Ten Common Reasons an SSDI Check May Be Low

d14e8b623afe9009785d8c4f38b742e7.jpgThis article is about SSDI. If you are on SSI read this instead. If you don’t know what you are on read this instead.

One: Money is Being Taken Out for Student Loans

If you owe government student loans, Social Security may lower your monthly check. This is really the most tragic reason, because it is very easy to fix or avoid. Many poor people lose part of their Social Security check this way because they do not realize they have better options for student loans.

Two: Money is Being Taken Out for Medicare Fees

This is another problem with an easy solution. Many poor people lose part of their Social Security checks because they do not realize there are Ways to Escape Medicare Fees

Three: You Gave Debt Collectors Permission to Take Money

If debt collectors are taking money directly from you bank account, this is because you have given them permission. You do not have to do this and in most cases you probably do not want to do this. Learn your options and rights for dealing with Credit Cards, Medical Bills, Student Loans & IRS

Four: You Have an Overpayment

Sometimes Social Security gives you too much money and then later wants the extra money back. If you can’t pay it back, they may lower your future checks. If the overpayment was not your fault, you have the right to appeal the decision and/or request an overpayment waiver. Appeals and waivers are almost always denied at first. Be persistent and keep appealing, it may take three or four different appeals. You do not need a lawyer, you can fill out the forms yourself.

Five: You Haven’t Signed Your Kids Up

If you are on SSDI, make sure to sign your kids up to receive benefits. Even if your kids do not live with you, they are still eligible. The parent of your children may be eligible as well. Contact your local office.

Six: You Haven’t Checked Your Earnings Record

If you are on SSDI, it’s a good idea to check your earnings record and see if any corrections need to be made. Sometimes things get left out or mistakes get made.

Seven: Your Check is Not Really Low

Most people get a disability check of at least $735 per month. In Michigan, New Jersey and Vermont it is $750-$800. In California, it is $895 (but you are not allowed to apply for food stamps). This is the amount for your part of the check only – don’t count if extra benefits were added for your kids.

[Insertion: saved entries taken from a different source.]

(** * Real-time speech translation pipeline: model and verified properties

  A shallow embedding of the four core components of the pipeline,

  - [Segmenter]: [AudioProcessor] of [services/audio_processor.py],
    with [Streaming], the queueing side of [StreamingAudioProcessor],
  - [T2V]: the streaming loop of [T2VClient.synthesize_text] and the
    connection that [T2VService.text_to_speech] puts around it
    ([api_clients/t2v_client.py]),
  - [MiniMax]: [MiniMaxClient._translate_sync]
    ([api_clients/minimax_client.py]),
  - [Queue]: [TranslationQueue] of [services/translation_queue.py],

  followed by the properties established about them.

  Conventions.  Python [int]s are [Z]; [bytes] are lists of [byte];
  [float] clock readings and durations are rationals ([Q]), only ever
  compared and subtracted; a [dict] keyed by task id whose values are the
  task objects themselves is a finite set of ids next to a store of task
  objects; a call that may raise returns a [Result]; an [await] on an
  external collaborator is a suspension point whose outcome is supplied by
  the environment as an action of a transition system. *)

From Stdlib Require Import ZArith QArith Lqa.
From stdpp Require Import gmap strings list fin_maps pretty sorting.
From Stdlib Require Import Strings.Byte.

Open Scope Z_scope.

(** Python [bytes]. *)
Abbreviation bytes := (list byte).

(** Outcome of a call that may raise: the exception is kept as its message. *)
Inductive Result (A : Type) : Type :=
| Return (a : A)
| Raise (msg : string).
Arguments Return {A} a.
Arguments Raise {A} msg.

(** ** Python [str]: sequences of Unicode code points *)
Module PyStr.

Definition char := N.
Definition str := list char.

(** Embedding of an ASCII literal. *)
Fixpoint lit (s : string) : str :=
  match s with
  | EmptyString => []
  | String a r => Ascii.N_of_ascii a :: lit r
  end.

(** The code points for which [str.isspace] holds, i.e. the characters
    removed by [str.strip()]. *)
Definition isspace (c : char) : bool :=
  ((9 <=? c) && (c <=? 13) || (28 <=? c) && (c <=? 32)
   || (c =? 133) || (c =? 160) || (c =? 5760)
   || (8192 <=? c) && (c <=? 8202)
   || (c =? 8232) || (c =? 8233) || (c =? 8239) || (c =? 8287)
   || (c =? 12288))%N.

Fixpoint lstrip (s : str) : str :=
  match s with
  | [] => []
  | c :: r => if isspace c then lstrip r else s
  end.

Fixpoint rstrip (s : str) : str :=
  match s with
  | [] => []
  | c :: r =>
      match rstrip r with
      | [] => if isspace c then [] else [c]
      | r' => c :: r'
      end
  end.

Definition strip (s : str) : str := rstrip (lstrip s).

(** Truth value of a string: non-empty. *)
Definition truthy (s : str) : bool :=
  match s with [] => false | _ => true end.

End PyStr.

(** ** Utterance segmenter: [AudioProcessor] *)
Module Segmenter.

(** A finished segment: the float32 samples in [-1, 1).  Every 16-bit
    sample divided by 32768 is exactly representable, so the samples are
    modelled as rationals. *)
Definition ndarray := list Q.

Record AudioProcessor := mkAudioProcessor {
  sample_rate : Z;
  frame_duration_ms : Z;
  vad_mode : Z;
  silence_threshold_ms : Z;
  min_speech_duration_ms : Z;
  frame_size : Z;
  frame_bytes : Z;
  audio_buffer : bytes;
  speech_frames : list bytes;
  silence_frames : Z;
  silence_threshold_frames : Z;
  min_speech_frames : Z;
  is_speaking : bool;
  speech_started : bool
}.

If your part of check is already this amount, look to see if any of the first six things on this list apply to you. If not, go get a snack and take a nap. You don’t need to read the rest of this article.

Eight: You Never Applied for SSI

Some people only apply for SSDI and never realize they can get SSI too! You can call and request an SSI interview at any time. Depending on how much time has passed, they may just ask you financial questions and then sign you up automatically, or you may be required to start a new application and medical review.

Nine: You Got Turned Down for SSI

Some people apply for both SSI and SSDI but get turned down for the SSI. They do not realize that when time passes and their life changes, they can apply again. If your situation has changed now, you can apply again at any time. For example, if you got divorced, or separated, or stopped working, or if you had money in the bank that you spent, or any of the many other Ways to Make SSI Stop or Start. Depending on how much time has passed, they may just sign you up automatically, or you may be required to start a new application.

Ten: You Are On Both SSI & SSDI

If you are on both, there may be not problems with your SSDI check, but there could be some reasons your SSI is low.


Bonus Ideas

Social Security won’t tell you that you can do these things, but you can! You have to call and make an appointment and request them:

💛 If you first became disabled before the age of 22, when one of your parents dies, retires, or becomes disabled, you may be able to collect Social Security off your parent’s income record. In some cases: bigger check!

💛 If you are widowed, starting at age 50, you may be able to collect widow’s benefits. That is not a typo, if you are disabled it starts at age 50. In some cases: bigger check!

💛 If you are divorced from someone who died, starting at age 50, you may be able to collect widow’s benefits. In some cases: bigger check!

💛 If you are married or divorced, in some cases you may be able to collect spousal benefits instead of your own benefits. Don’t do this at age 62, wait and do it when you reach full retirement age. Social Security will usually do this for you automatically, but not always. In some cases: bigger check!